(Dataset records)

▬▬▬

(** * CommonCrawl News bulk downloader: a shallow embedding

    The development follows [Project_Scripts/01_download_newscrawl.py].
    The script is a straight-line program around two functions,
    [download_with_retries] and [download_warc_file]; everything it does
    is an effect on the outside world (HTTP requests, the local file
    system, the log, [time.sleep], the exit status).  The embedding
    therefore threads an explicit [world] through a small state and
    exception monad, and records every observable action in a trace. *)

From Stdlib Require Import ZArith String Ascii List Bool Lia.
From stdpp Require Import base option gmap strings list.

Local Open Scope string_scope.
Local Open Scope Z_scope.

(** ** Python values *)

(** A Python [str] (and a [bytes] payload) is a [string]: one [ascii] per
    element, so [String.length] is Python's [len]. *)
Abbreviation bytes := string (only parsing).

(** Truthiness of a [str]: only the empty string is false. *)
Definition str_truthy (s : string) : bool :=
  match s with EmptyString => false | String _ _ => true end.

(** Truthiness of an optional [int] ([None] and [0] are false). *)
Definition int_truthy (o : option Z) : bool :=
  match o with None => false | Some k => negb (k =? 0) end.

(** Truthiness of an optional [str] ([None] and [''] are false). *)
Definition optstr_truthy (o : option string) : bool :=
  match o with None => false | Some s => str_truthy s end.

(** [s.replace(old, new)] for one-character [old] and [new]. *)
Fixpoint replace_char (old new : ascii) (s : string) : string :=
  match s with
  | EmptyString => EmptyString
  | String c r =>
      String (if Ascii.eqb c old then new else c) (replace_char old new r)
  end.

(** Whitespace as [str.strip] sees it, for code points below 256. *)
Definition is_space (c : ascii) : bool :=
  let n := nat_of_ascii c in
  ((9 <=? n) && (n <=? 13) || (28 <=? n) && (n <=? 32)
   || (n =? 133) || (n =? 160))%nat.

Fixpoint lstrip (s : string) : string :=
  match s with
  | EmptyString => EmptyString
  | String c r => if is_space c then lstrip r else s
  end.

Fixpoint rstrip (s : string) : string :=
  match s with
  | EmptyString => EmptyString
  | String c r =>
      match rstrip r with
      | EmptyString => if is_space c then EmptyString else String c EmptyString
      | r' => String c r'
      end
  end.

(** [s.strip()] *)
Definition strip (s : string) : string := rstrip (lstrip s).

(** [l[:k]] on a list, for any integer [k] (a negative [k] counts from
    the end). *)
Definition slice_to {A} (k : Z) (l : list A) : list A :=
  if k <? 0 then firstn (Z.to_nat (Z.of_nat (length l) + k)) l
  else firstn (Z.to_nat k) l.

(** ** [os.path] *)

(** [os.path.join] and [os.path.basename] depend on the platform
    ([ntpath] or [posixpath]); the program is parametric in them. *)
Class OsPath := {
  path_join : string -> string -> string;
  basename : string -> string
}.

Fixpoint basename_from (acc p : string) : string :=
  match p with
  | EmptyString => acc
  | String c r =>
      if Ascii.eqb c "/" then basename_from EmptyString r
      else basename_from (acc ++ String c EmptyString) r
  end.

Fixpoint ends_with_slash (s : string) : bool :=
  match s with
  | EmptyString => false
  | String c EmptyString => Ascii.eqb c "/"
  | String _ r => ends_with_slash r
  end.

Definition posix_join (a b : string) : string :=
  match b with
  | String "/" _ => b
  | _ => if negb (str_truthy a) || ends_with_slash a then a ++ b
         else a ++ "/" ++ b
  end.

#[export] Instance posixpath : OsPath :=
  {| path_join := posix_join; basename := basename_from EmptyString |}.

(** ** Exceptions, HTTP and the outside world *)

(** The subclasses of [requests.exceptions.RequestException] that the
    [requests] calls of the script can raise. *)
Inductive request_exception :=
| ConnectionError
| ReadTimeout
| HTTPError
| ChunkedEncodingError.

(** Exceptions of the program.  [OSError] comes from the file system
    ([open], [write], closing a file, [os.remove]); [BadGzipFile] (with
    [EOFError] and decoding errors) from reading the manifest;
    [IndexError] from indexing a [str]; [ValueError], [OverflowError]
    and, for a wait too long for the platform, [OSError] from
    [time.sleep]. *)
Inductive exn :=
| RequestException (e : request_exception)
| OSError
| BadGzipFile
| IndexError
| ValueError
| OverflowError.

▬▬▬

→ **WHAT IS REQUIRED**: Reply with one number, the count of lines in the entries that hold the string "system".

→ **RESULT OF THIS TASK**: 2